Background Sarcoidosis is a systemic granulomatous disorder of unknown etiology. In patients with cardiomyopathy, the diagnosis of sarcoidosis has important treatment implications. We studied the prognostic implications of a cardiac biopsy diagnosis of sarcoidosis in patients with unexplained cardiomyopathy. Methods We evaluated 1235 patients with unexplained cardiomyopathy who underwent endomyocardial biopsy (EMBx) between 1982 and 1997 at the Johns Hopkins Hospital. Twenty-eight patients were referred with a clinical diagnosis of sarcoidosis. Results Seven of these 28 patients (25%) plus 3 more with other initial diagnoses had sarcoidosis on heart biopsy. Of these 10 patients, 3 (30%) died with a median survival time after biopsy of 0.69 years. Of the remaining 21 patients with a clinical diagnosis of sarcoidosis, 20 had negative biopsy results for sarcoidosis and 7 (35%) died with a median survival time of 2.34 years. The odds of death within 1, 2, and 3 years were higher for those with than for those without an EMBx-proven cardiac sarcoid (crude OR 4.75 [P = .23], 8.1 [P = .09], and 1.28 [P = .78], respectively), but the differences failed to reach significance at the .05 level.

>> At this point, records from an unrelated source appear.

(** * Textbook RSA over a fixed-width big integer (lab3/main.cpp)

    A shallow embedding of the number-theoretic core of [lab3/main.cpp]:
    binary modular exponentiation ([BinPower]), the single-witness
    Miller-Rabin style test ([IsPrime]), random candidate generation
    ([GetRandBits], [FPrime]), the extended Euclidean algorithm
    ([ExtendedEuclidian]), key generation ([GenerateRSAKeys]) and the
    block cipher ([Encode], [Decode]).

    Conventions of the embedding.
    - [uint1024] is [boost::multiprecision::cpp_int_backend<4096, 4096,
      signed_magnitude, unchecked, void>]: a sign and a magnitude of at most
      4096 bits, without allocation and without overflow checks.  Values
      are integers of [Z]; an arithmetic result whose magnitude does not
      fit is truncated to its low 4096 bits ([wrap]), which is the
      arithmetic modulo [2^MaxBits] of an unchecked fixed-precision
      [cpp_int].  Bitwise [&] and [|] act as on two's complement values
      ([Z.land], [Z.lor]).
    - [/] and [%] truncate toward zero ([Z.quot], [Z.rem]) and throw on a
      zero divisor; [<<] throws on a negative shift count.
    - Every loop and every non-structural recursion takes a [fuel]; a run
      that exhausts it yields [OutOfFuel], which stands for "has not
      returned yet". *)

From Stdlib Require Import ZArith Znumtheory Zpow_facts Lia List Bool String Ascii.
From Stdlib Require Import Zmod.ZmodInv.
From Bignums Require Import BigN.
Import ListNotations.
Local Open Scope Z_scope.

(** ** Outcomes of a call *)

Inductive exn : Set :=
| overflow_error   (* "Division by zero." *)
| out_of_range.    (* "Can not shift by a negative value." *)

Inductive Outcome (A : Type) : Type :=
| Ret (a : A)
| Throw (e : exn)
| OutOfFuel.

Arguments Ret {A} a.
Arguments Throw {A} e.
Arguments OutOfFuel {A}.

Definition bind {A B : Type} (c : Outcome A) (k : A -> Outcome B) : Outcome B :=
  match c with
  | Ret a => k a
  | Throw e => Throw e
  | OutOfFuel => OutOfFuel
  end.

Notation "x <- c ;; k" := (bind c (fun x => k))
  (at level 61, c at next level, right associativity).

(** ** The integer type *)

Module UInt.

(** Number of magnitude bits of [uint1024]. *)
Definition MaxBits : Z := 4096.

Definition capacity : Z := 2 ^ MaxBits.

Definition representable (x : Z) : Prop := Z.abs x < capacity.

(** Sign-magnitude truncation: the sign is kept, the magnitude keeps its
    low [MaxBits] bits. *)
Definition wrap (x : Z) : Z := Z.sgn x * Z.land (Z.abs x) (Z.ones MaxBits).

Definition add (a b : Z) : Z := wrap (a + b).
Definition sub (a b : Z) : Z := wrap (a - b).
Definition mul (a b : Z) : Z := wrap (a * b).

Definition div (a b : Z) : Outcome Z :=
  if b =? 0 then Throw overflow_error else Ret (Z.quot a b).

Definition rem (a b : Z) : Outcome Z :=
  if b =? 0 then Throw overflow_error else Ret (Z.rem a b).

Definition shl (a s : Z) : Outcome Z :=
  if s <? 0 then Throw out_of_range else Ret (wrap (Z.shiftl a s)).

(** [uint32_t] increment. *)
Definition u32 (x : Z) : Z := x mod 2 ^ 32.

End UInt.

Import UInt.

(** ** TRSAKeys *)

Record TRSAKeys : Set := mkTRSAKeys {
  PublicKey : Z * Z;
  PrivateKey : Z * Z
}.

Definition TRSAKeys_ctor (openKey privateKey module : Z) : TRSAKeys :=
  {| PublicKey := (openKey, module); PrivateKey := (privateKey, module) |}.

(** ** BinPower

    [power / 2] drops the last binary digit of [power], so the recursion of
    the source is structural on the digits of [power]; [BinPower_unfold]
    below restates it in the shape of the source. *)

Fixpoint BinPower_digits (base : Z) (power : positive) (mod_ : Z) : Outcome Z :=
  value <- match power with
           | xH => Ret 1
           | xO half | xI half => BinPower_digits base half mod_
           end ;;
  value <- rem (mul value value) mod_ ;;
  match power with
  | xO _ => Ret value
  | _ => rem (mul value base) mod_
  end.

Definition BinPower (base power mod_ : Z) : Outcome Z :=
  match power with
  | Z0 => Ret 1
  | Zpos p | Zneg p => BinPower_digits base p mod_
  end.

(** ** IsPrime *)

Definition primes : list Z := [3; 5; 7; 11; 13; 17; 19; 23; 29; 31].

Definition temp : Z := 1.

(** [for (auto p : primes) if (value % p == 0) return false;]
    [Some r] is an early [return r], [None] falls through to the code after
    the loop. *)
Fixpoint trial_division (value : Z) (ps : list Z) : Outcome (option bool) :=
  match ps with
  | [] => Ret None
  | p :: ps' =>
      r <- rem value p ;;
      if r =? 0 then Ret (Some false) else trial_division value ps'
  end.

(** [while ((value & (temp << power)) == 0) ++power;] with [uint32_t power]. *)
Fixpoint find_power (fuel : nat) (value power : Z) : Outcome Z :=
  match fuel with
  | O => OutOfFuel
  | S fuel' =>
      bit <- shl temp power ;;
      if Z.land value bit =? 0
      then find_power fuel' value (u32 (power + 1))
      else Ret power
  end.

(** [for (uint32_t i = ...; i < power; ++i) { surplus = ...; if (...) return true; }]
    followed by the final [return false]. *)
Fixpoint squaring_loop (fuel : nat) (i power surplus value : Z) : Outcome bool :=
  match fuel with
  | O => OutOfFuel
  | S fuel' =>
      if i <? power then
        surplus <- rem (mul surplus surplus) value ;;
        if surplus =? sub value 1 then Ret true
        else squaring_loop fuel' (u32 (i + 1)) power surplus value
      else Ret false
  end.

(** The part of [IsPrime] after the trial divisions (source lines 72-93):
    the base-2 witness check. *)
Definition witness_check (fuel : nat) (value : Z) : Outcome bool :=
  let base := 2 in
  let value := sub value 1 in
  power <- find_power fuel value 0 ;;
  let value := add value 1 in
  d <- shl temp power ;;
  q <- div value d ;;
  surplus <- BinPower base q value ;;
  if (surplus =? 1) || (surplus =? sub value 1) then Ret true
  else squaring_loop fuel 1 power surplus value.
(** [a % b] on Python integers. *)
Definition mod_ (a b : Z) : result Z :=
  if decide (b = 0) then Raise ZeroDivisionError else Ok (a `mod` b).

(** Truth value of an integer used as a condition. *)
Definition truthy (z : Z) : bool := negb (z =? 0).

(** The spec's error taxonomy names the constructor failure
    [InvalidParameter]; the code raises it as a [ValueError]. *)
Definition InvalidParameter (e : exception) : Prop :=
  match e with
  | ValueError _ => True
  | ZeroDivisionError => False
  end.

(** [a[:k]] on a sequence: the first [k] elements for [0 <= k], all but
    the last [-k] elements for [k < 0]. *)
Definition slice_to {A} (k : Z) (a : list A) : list A :=
  if decide (0 ≤ k) then take (Z.to_nat k) a
  else take (length a - Z.to_nat (- k))%nat a.

End Py.

#[export] Instance result_ret : MRet Py.result := @Py.Ok.
#[export] Instance result_bind : MBind Py.result := @Py.bind.

(** ** The runtime environment

  [jax.device_count()] reads the number of devices of the process the
  program runs in; the environment is an explicit argument of whatever
  calls it. *)

Module jax.
Record runtime : Type := { device_count : Z }.
End jax.

(** ** optax.piecewise_constant_schedule *)

Module optax.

However, the difference in the odds of death within 2 years did achieve marginal significance. Conclusions Only a quarter of patients with cardiomyopathy and clinical diagnosis of sarcoid have a noncaseating granuloma on EMBx. Of those with a clinical diagnosis of sarcoidosis, heart biopsy results that are positive for sarcoidosis appear to be associated with a shorter median survival time than heart biopsy results that are negative for sarcoidosis. Finally, a noncaseating granuloma on EMBx is a rare finding in patients with cardiomyopathy without a history of sarcoidosis.